All kinds of creams, sprays and lotions are available but these cannot stop the wrinkling process of the skin caused by ageing. No one can stop the decaying and the eventual death of this body - the factory. There are no spare parts for this machine and when they have worn out, the system will grind to a halt causing death of the system. From the unicellular amoeba to the multi- cellular MAN is a process. When this body dies it is quickly disposed of either by burning or burying as it starts decaying and rotting, emanating the most unbearable obnoxious odour.
This clearly shows that there cannot be a permanent I or ME or MINE that can control the activities of this body. It is a process which is impermanent- Anicca and therefore, Dhukka suffering.

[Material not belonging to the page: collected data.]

Lemma calm_set_key p (k : option Z) : calm (St := St) (N := N) p (s ← get_store; put_store (k_set k s)).
Proof. intros w. split; [exists []; rewrite app_nil_r; by split|]. simpl. apply log_get_key. Qed.
#[local] Hint Resolve calm_set_key : calm.
Lemma calm_incr_nonce p : calm (St := St) (N := N) p incr_nonce.
Proof.
  intros w. split; [exists []; rewrite app_nil_r|]; unfold incr_nonce; destruct (k_get (store w)); try by split.
  simpl. apply log_get_key.
Qed.
#[local] Hint Resolve calm_incr_nonce : calm.
Lemma calm_sign_next acct rcv (acts : actions) : calm (St := St) (near_call_to rcv) (sign_next acct rcv acts).
Proof. unfold sign_next. calm_auto. Qed.
#[local] Hint Resolve calm_sign_next : calm.
Lemma calm_poll acct h n : forall rcv j res em, calm (St := St) (near_call_to rcv) (poll acct h n j res em).
Proof.
  induction n as [|n IH]; intros rcv j res em; simpl; [apply calm_ret|].
  apply calm_bind; [apply calm_attempt; by apply calm_rpc|intros [e|x]].
  - apply calm_bind; [by apply calm_sleep|auto].
  - destruct (final_status x); [apply calm_ret|auto].
Qed.
#[local] Hint Resolve calm_poll : calm.
Lemma calm_send_block acct rcv (acts : actions) l : calm (St := St) (near_call_to rcv) (send_block acct rcv acts l).
Proof. unfold send_block, broadcast. calm_auto. Qed.
#[local] Hint Resolve calm_send_block : calm.
Lemma calm_send_loop acct rcv (acts : actions) n : forall l, calm (St := St) (near_call_to rcv) (send_loop acct rcv acts n l).
Proof.
  induction n as [|n IH]; intros l; cbn [send_loop]; [apply calm_throw|].
  apply calm_bind; [apply calm_send_block|intros [l1 r]].
  destruct r; [apply calm_bind; [by apply calm_sleep|auto]|].
  apply calm_bind; [apply calm_poll|intros [res em]].
  destruct res as [res|]; [|auto]. apply calm_bind; [by apply calm_emit|intros _].
  calm_auto. all: apply IH.
Qed.
#[local] Hint Resolve calm_send_loop : calm.
Lemma calm_signAndSend acct rcv (acts : actions) :
  calm (St := St) (near_call_to rcv) (signAndSendTransaction acct rcv acts).
Proof. apply calm_send_loop. Qed.
#[local] Hint Resolve calm_signAndSend : calm.
Lemma calm_view_method schema c d args :
  calm (St := St) (view_call (view_path c (methodName d))) (view_method (W := W) schema c d args).
Proof. unfold view_method. calm_auto. Qed.
#[local] Hint Resolve calm_view_method : calm.
Lemma calm_change_method base64 schema acct c d args gas amount :
  calm (St := St) (near_call_to c) (change_method (W := W) base64 schema acct c d args gas amount).
Proof. unfold change_method. calm_auto. Qed.
#[local] Hint Resolve calm_change_method : calm.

Every living thing - man to the tiniest insect is frightened of death. It has been established that even a tree feels pain and an instrument has recorded the crying sounds of a plant emanate while it was being cut! A man suffering unbearable pain with an incurable illness, will want to live even though death may bring an end to his pain and suffering. A man may sacrifice his limbs or any part of the body as long as he can live!
Cling to Panchaskanda
Until we can develop the Sotapanna wisdom, we will continue to cling to this Panchaskanda, which we call our Personality. The Buddha during His 45 years of preaching the Dhamma, has explained in so many ways, that as long as we continue to Grasp (Upadana) Existence (Bhavo) there will be birth and suffering. We are grasping existence (Upadana pacchaya Bhavo) to satisfy the so called pleasures of the world of senses i.e. Visible Forms, Sound, Odour, Taste,, Tangible Things and Mind Objects such as Ideas or Thoughts. This is brought about by our Thirst (Thanha), which we want to quench by grasping (Upadana) Existence (Bhavo). As long as we grasp and are attached to this non existing ME or I, we cannot achieve Mokshya. This is how I understand Paticcasamuppada (Dependent origination).
Buddhism is profound and is for contemplation. A Buddhist can achieve Mokshya or Nibbana only by his own efforts and never by prayer. The Buddha is our Teacher. We have to study and get through the 'examinations' by our own efforts. We pay obeisance to the Buddha as our Teacher and not as our Saviour. We do not pray to Buddha to save us. We have to save ourselves and achieve Mokshya by our own efforts by following the path - The Noble Eightfold Path of the Buddha. That is why the practice of Buddhism is not easy. It requires determined effort (Virya) and Right Understanding (Samma Dhitti) Unlike other religions, Nirvana can be experienced in this world without having to wait till death.